The first, worst mistake occurred at Kyoto itself in 1997, when then prime minister Jean Chrétien told Canadian negotiators to meet or beat the American commitment, whatever it took. The problem was that while the American commitment was ambitious, Bill Clinton never expected the Senate to ratify that commitment, and he was right.
The Liberals found themselves stuck with Draconian targets that, if met, would hobble oil sands production, hammer big industry in Ontario, and send home-heating bills through the roof. Their solution was to study the issue. And study. I remember sitting through an interminable briefing in 2003, in which officials patiently explained how Canada would meet its Kyoto targets. The only problem was that there was this enormous gap, which was to be closed through "future reductions." It was like having a household budget in which Miscellaneous was bigger than Mortgage.
We knew then, and some of us started writing, that Canada was unlikely to meet its Kyoto commitments.
When Paul Martin became prime minister, his ambitious agenda included getting Kyoto back on track while reviving Liberal fortunes in the West. This was interesting, since the two goals were mutually incompatible. But before we could assess how Prime Minister Houdini planned to pull off this amazing stunt, he was gone, and Stephen Harper was in charge.
The Conservative Prime Minister made no effort to hide his skepticism over the treaty and his determination not to allow carbon caps or carbon taxes to undermine the Canadian economy. Still, polls showed that most Canadians were deeply concerned about climate change and wanted the government to take action.

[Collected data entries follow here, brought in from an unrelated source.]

Lemma recv_acks_aggregates n l t :
  aggregates n [] t → Forall acks_ok l → zlen l ≤ n → 0 < n ≤ U64_MAX →
  ∃ t', recv_acks l t = Ok t' ∧ aggregates n l t'.
Proof.
  intros Ht. induction l as [|r l IH] using rev_ind; intros Hok Hlen Hn; [by exists t|].
  apply Forall_app in Hok as [Hok Hr]. inversion Hr as [|? ? Hr' _]; subst.
  rewrite zlen_app, zlen_cons, zlen_nil in Hlen.
  destruct IH as (t1 & E1 & Ht1); [done|lia|done|].
  destruct (on_ack_received_aggregates n l t1 r Ht1 Hr') as (t2 & E2 & Ht2); [lia|].
  exists t2. split; [|done]. rewrite recv_acks_app, E1. cbn [mbind res_bind recv_acks]. by rewrite E2.
Qed.

Definition McAck_with (n : Z) : McAck := mk_mcack n [] None ∅ ∅ None.

Lemma McAck_with_aggregates n : 0 < n → aggregates n [] (McAck_with n).
Proof.
  intros Hn. split_and!; [done|split; [done|by intros]|done|]. intros pn.
  change (ack_count pn []) with 0. change (pending (acked (McAck_with n)) pn) with 0.
  unfold full_pns; cbn [acked_full McAck_with]. split_and!; naive_solver lia.
Qed.

(** ** Any sequence of calls

    The calls the two sides of a connection make on a [McAck] whose receivers
    are fixed: acknowledgements of receiver [i] (any number of them, in any
    order), the [full_ack] that takes what is complete, and [drain_packets]. *)
Inductive mc_call : Type :=
  | mc_recv (receiver : Z) (ranges : RangeSet)
  | mc_full
  | mc_drain (largest : option Z).

(** The structure together with the range sets [full_ack] has returned. *)
Definition mc_state : Type := McAck * list RangeSet.

Definition mc_call_step (c : mc_call) (s : mc_state) : res Error mc_state :=
  match c with
  | mc_recv _ ranges => t ← on_ack_received ranges s.1; mret (t, s.2)
  | mc_full => let '(full, t) := full_ack s.1 in mret (t, s.2 ++ option_list full)
  | mc_drain largest => t ← drain_packets largest s.1; mret (t, s.2)
  end.

Fixpoint mc_calls (l : list mc_call) (s : mc_state) : res Error mc_state :=
  match l with
  | [] => Ok s
  | c :: l' => s' ← mc_call_step c s; mc_calls l' s'
  end.

Fixpoint all_pns (l : list RangeSet) : list Z :=
  match l with
  | [] => []
  | r :: l' => RangeSet_flatten r ++ all_pns l'
  end.

Lemma all_pns_app l1 l2 : all_pns (l1 ++ l2) = all_pns l1 ++ all_pns l2.
Proof. induction l1 as [|r l1 IH]; cbn [app all_pns]; [done|]. by rewrite IH, app_assoc. Qed.

(** The packet numbers reported as fully acknowledged: returned by a
    [full_ack], or waiting for the next one. *)
Definition reported (s : mc_state) : list Z :=
  all_pns (s.2 ++ option_list (acked_full s.1)).

(** The receivers that acknowledged a packet number. *)
Fixpoint ackers (pn : Z) (l : list mc_call) : list Z :=
  match l with
  | [] => []
  | mc_recv i r :: l' => if bool_decide (pn ∈ RangeSet_flatten r) then i :: ackers pn l' else ackers pn l'
  | _ :: l' => ackers pn l'
  end.

Definition drains (pn : Z) (c : mc_call) : bool :=
  match c with
  | mc_drain (Some l) => pn <? l
  | mc_drain None => true
  | _ => false
  end.

(** A drain threw the count of [pn] away: some receivers had acknowledged it
    and others had not. *)
Definition forgotten (n pn : Z) (l : list mc_call) : Prop :=
  ∃ l1 c l2, l = l1 ++ c :: l2 ∧ drains pn c = true ∧ 0 < zlen (ackers pn l1) < n.

Definition call_ok (n : Z) (c : mc_call) : Prop :=
  match c with
  | mc_recv i r => 0 ≤ i < n ∧ acks_ok r
  | mc_full => True
  | mc_drain largest => from_option (λ l, 0 < l) True largest
  end.

(** The calls hand over no packet number twice for the same receiver, as the
    comment of [McAck] asks of its callers. *)
Fixpoint acked_once (l : list mc_call) : bool :=
  match l with
  | [] => true
  | mc_recv i r :: l' =>
      bool_decide (Forall (λ pn, i ∉ ackers pn l') (RangeSet_flatten r)) && acked_once l'
  | _ :: l' => acked_once l'
  end.

Lemma ackers_app pn l1 l2 : ackers pn (l1 ++ l2) = ackers pn l1 ++ ackers pn l2.
Proof.
  induction l1 as [|[i r| |d] l1 IH]; cbn [app ackers]; [done| |done|done].
  destruct (bool_decide _); cbn [app]; by rewrite IH.
Qed.

Lemma ackers_once n pn l : Forall (call_ok n) l → acked_once l = true →
  NoDup (ackers pn l) ∧ Forall (λ i, 0 ≤ i < n) (ackers pn l).
Proof.
  induction 1 as [|[i r| |d] l Hc Hl IH]; cbn [ackers acked_once]; [by split; constructor| |done|done].
  intros [Hr%bool_decide_eq_true Ho]%andb_true_iff. destruct (IH Ho) as [Hd Hb].
  case_bool_decide as Hin; [|done]. rewrite Forall_forall in Hr. destruct Hc as [Hi _].
  split; constructor; auto.
Qed.

(** No more acknowledgements than receivers, and all of them when the count is
    complete. *)
Lemma ackers_complete n pn l : Forall (call_ok n) l → acked_once l = true → 0 ≤ n →
  zlen (ackers pn l) ≤ n ∧ (zlen (ackers pn l) = n ↔ ∀ i, 0 ≤ i < n → i ∈ ackers pn l).
Proof.
  intros Hl Ho Hn. destruct (ackers_once n pn l Hl Ho) as [Hd Hb]. rewrite Forall_forall in Hb.
  assert (Hsub : ackers pn l ⊆+ seqZ 0 n).
  { apply NoDup_submseteq; [done|]. intros i Hi. apply elem_of_seqZ. specialize (Hb i Hi). lia. }
  pose proof (submseteq_length _ _ Hsub) as Hle. rewrite length_seqZ in Hle. unfold zlen.
  split; [lia|]. split.
  - intros Heq i Hi. assert (Hp : ackers pn l ≡ₚ seqZ 0 n).
    { apply submseteq_length_Permutation; [done|]. rewrite length_seqZ. lia. }
    rewrite Hp. apply elem_of_seqZ. lia.
  - intros Hall. assert (Hge : seqZ 0 n ⊆+ ackers pn l).
    { apply NoDup_submseteq; [apply NoDup_seqZ|]. intros i Hi%elem_of_seqZ. apply Hall. lia. }
    apply submseteq_length in Hge. rewrite length_seqZ in Hge. lia.
Qed.

Lemma all_pns_option r : all_pns (option_list (Some r)) = RangeSet_flatten r.
Proof. apply app_nil_r. Qed.

Lemma elem_of_reported pn s :
  pn ∈ reported s ↔ pn ∈ all_pns s.2 ∨ full_pns s.1 pn.
Proof.
  unfold reported, full_pns. rewrite all_pns_app, elem_of_app. destruct (acked_full s.1) as [r|].
  - by rewrite all_pns_option.
  - by rewrite elem_of_nil.
Qed.

(** The structure after the calls [l], one packet number at a time: the count
    and the report never exceed what was acknowledged, and agree with it
    unless a drain forgot the packet number. *)
Definition tracks (n pn : Z) (l : list mc_call) (s : mc_state) : Prop :=
  (pn ∈ reported s → pending (acked s.1) pn + n ≤ zlen (ackers pn l)) ∧
  pending (acked s.1) pn ≤ zlen (ackers pn l) ∧
  (¬ forgotten n pn l →
     (pn ∈ reported s ↔ zlen (ackers pn l) = n) ∧
     pending (acked s.1) pn = if zlen (ackers pn l) =? n then 0 else zlen (ackers pn l)).

Definition mc_inv (n : Z) (l : list mc_call) (s : mc_state) : Prop :=
  mcack_ok n s.1 ∧ NoDup (reported s) ∧ ∀ pn, tracks n pn l s.

Lemma forgotten_snoc n pn l c : forgotten n pn l → forgotten n pn (l ++ [c]).
Proof. intros (l1 & d & l2 & -> & ? & ?). exists l1, d, (l2 ++ [c]). by rewrite <- app_assoc. Qed.

Lemma mc_inv_recv n l s i r :
  mc_inv n l s → acks_ok r → 0 < n ≤ U64_MAX →
  (∀ pn, zlen (ackers pn (l ++ [mc_recv i r])) ≤ n) →
  ∃ s', mc_call_step (mc_recv i r) s = Ok s' ∧ mc_inv n (l ++ [mc_recv i r]) s'.
Proof.
  intros (Hok & Hnd & Ht) Hr Hn Hle. destruct s as [t outs]. cbn [fst snd] in *.
  destruct (on_ack_received_spec n t r Hok Hr Hn) as (t' & E & Hok' & Hs).
  exists (t', outs). split; [cbn [mc_call_step fst snd]; by rewrite E|].
  assert (Hcount : ∀ pn, zlen (ackers pn (l ++ [mc_recv i r])) =
    zlen (ackers pn l) + (if decide (pn ∈ RangeSet_flatten r) then 1 else 0)).
  { intros pn. rewrite ackers_app, zlen_app. cbn [ackers]. rewrite bool_decide_decide. by case_decide. }
  assert (Hrep : ∀ pn, pn ∈ reported (t', outs) ↔
    pn ∈ reported (t, outs) ∨ (pn ∈ RangeSet_flatten r ∧ pending (acked t) pn + 1 = n)).
  { intros pn. rewrite !elem_of_reported. cbn [fst snd]. rewrite (proj1 (Hs pn)). tauto. }
  split_and!; [done| |].
  - (* what is newly complete was never reported *)
    assert (Hnew : ∀ pn, full_pns t' pn → pn ∉ all_pns outs).
    { intros pn Hf Ho. rewrite (proj1 (Hs pn)) in Hf.
      destruct Hf as [Hf|[Hin Hp]].
      - unfold reported in Hnd. cbn [fst snd] in Hnd. rewrite all_pns_app in Hnd.
        apply NoDup_app in Hnd as (_ & Hd & _). apply (Hd pn Ho). unfold full_pns in Hf.
        destruct (acked_full t) as [q|]; [|done]. by rewrite all_pns_option.
      - destruct (Ht pn) as (Hrp & _ & _). cbn [fst] in Hrp.
        specialize (Hrp (proj2 (elem_of_reported pn (t, outs)) (or_introl Ho))).
        specialize (Hle pn). rewrite Hcount, decide_True in Hle by done. lia. }
    unfold reported in *. cbn [fst snd] in *. rewrite all_pns_app in *.
    apply NoDup_app in Hnd as (Hno & _ & _). destruct Hok' as (_ & _ & Hu). unfold full_pns in Hnew.
    destruct (acked_full t') as [q|]; [|by rewrite app_nil_r]. rewrite all_pns_option.
    apply NoDup_app. split_and!; [done|naive_solver|apply NoDup_flatten, Hu].
  - intros pn. destruct (Ht pn) as (H1 & H2 & H3). destruct (Hs pn) as (_ & Hin & Hout).
    specialize (Hle pn). unfold tracks. rewrite Hrep, Hcount in *. cbn [fst] in *.
    pose proof (pending_bounds n (acked t) pn (proj1 (proj2 Hok)) ltac:(lia)).
    unfold ack_step in Hin. case_decide as Hd.
    + rewrite (Hin Hd). split_and!.
      * intros [Hrp|[_ Hp]]; [specialize (H1 Hrp)|]; zcase; lia.
      * zcase; lia.
      * intros Hf. destruct H3 as [H3 H4]; [by intros ?%(forgotten_snoc _ _ _ (mc_recv i r))|].
        rewrite H3. destruct (Z.eqb_spec (zlen (ackers pn l)) n) as [He|He]; [lia|].
        rewrite H4. split; [naive_solver lia|]. repeat zcase; lia.
    + rewrite (Hout Hd), Z.add_0_r. split_and!; [naive_solver|done|].
      intros Hf. destruct H3 as [H3 H4]; [by intros ?%(forgotten_snoc _ _ _ (mc_recv i r))|].
      split; [naive_solver|done].
Qed.

Lemma mc_inv_full n l s : mc_inv n l s →
  ∃ s', mc_call_step mc_full s = Ok s' ∧ mc_inv n (l ++ [mc_full]) s'.
Proof.
  intros ((Hn & Hc & Hf) & Hnd & Ht). destruct s as [t outs]. cbn [fst snd] in *.
  exists (set_acked (acked t) None t, outs ++ option_list (acked_full t)). split; [reflexivity|].
  assert (Hrep : reported (set_acked (acked t) None t, outs ++ option_list (acked_full t)) = reported (t, outs)).
  { unfold reported. cbn [fst snd set_acked acked_full option_list]. by rewrite app_nil_r. }
  split_and!; [by split_and!|by rewrite Hrep|]. intros pn. destruct (Ht pn) as (H1 & H2 & H3).
  unfold tracks. rewrite Hrep, ackers_app, app_nil_r. cbn [fst set_acked acked].
  split_and!; [done|done|]. intros Hfg. apply H3. by intros ?%(forgotten_snoc _ _ _ mc_full).
Qed.

Lemma pending_split_off k a x : above (-1) a →
  pending (bt_split_off k a) x = if x <? k then 0 else pending a x.
Proof. intros Ha. unfold pending. rewrite (bt_get_split_off _ _ _ (-1)) by done. by zcase. Qed.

The first effort, in 2006, was such a mess that it cost Rona Ambrose her job as environment minister. After that, Mr. Harper took a personal interest in the matter, and that interest consisted of vetoing any meaningful action. The Conservatives were willing to take steps to reduce the intensity of carbon dioxide emissions, but not the actual level of emissions, which would have crimped the oil sands' expansion plans.
And then, in 2008, the investment bank Lehman Brothers went bankrupt, and the cascading damage threw the entire developed world into recession. By then, as Darrell Bricker of Ipsos Reid observes, voter concern over climate change was already on the wane.
"Global warming peaked as an issue when Al Gore won his Academy Award in 2007, and has basically declined since," he said Monday. "And when the economy went up the hit parade, the environment went down precipitously."
Ipsos regularly tracks and ranks voter priorities. Concern about the environment peaked at 27 per cent in late 2007. By last summer it had plummeted to 13 per cent.
In the 2008 election, the Liberals under Stéphane Dion ran on the environment; the Conservatives ran on the economy; the economy won.
By then it was perfectly clear that Canada would never meet its Kyoto Protocol commitments. It would never come close. Rather than be formally found to be non-compliant, Environment Minister Peter Kent Monday night announced Canada was withdrawing from the accord.
Canada gave its word to the world. Canada broke its word. The final confession was as shameful as it was inevitable. No one should feel anything other than ashamed. Not the Conservatives, not the Liberals, not us.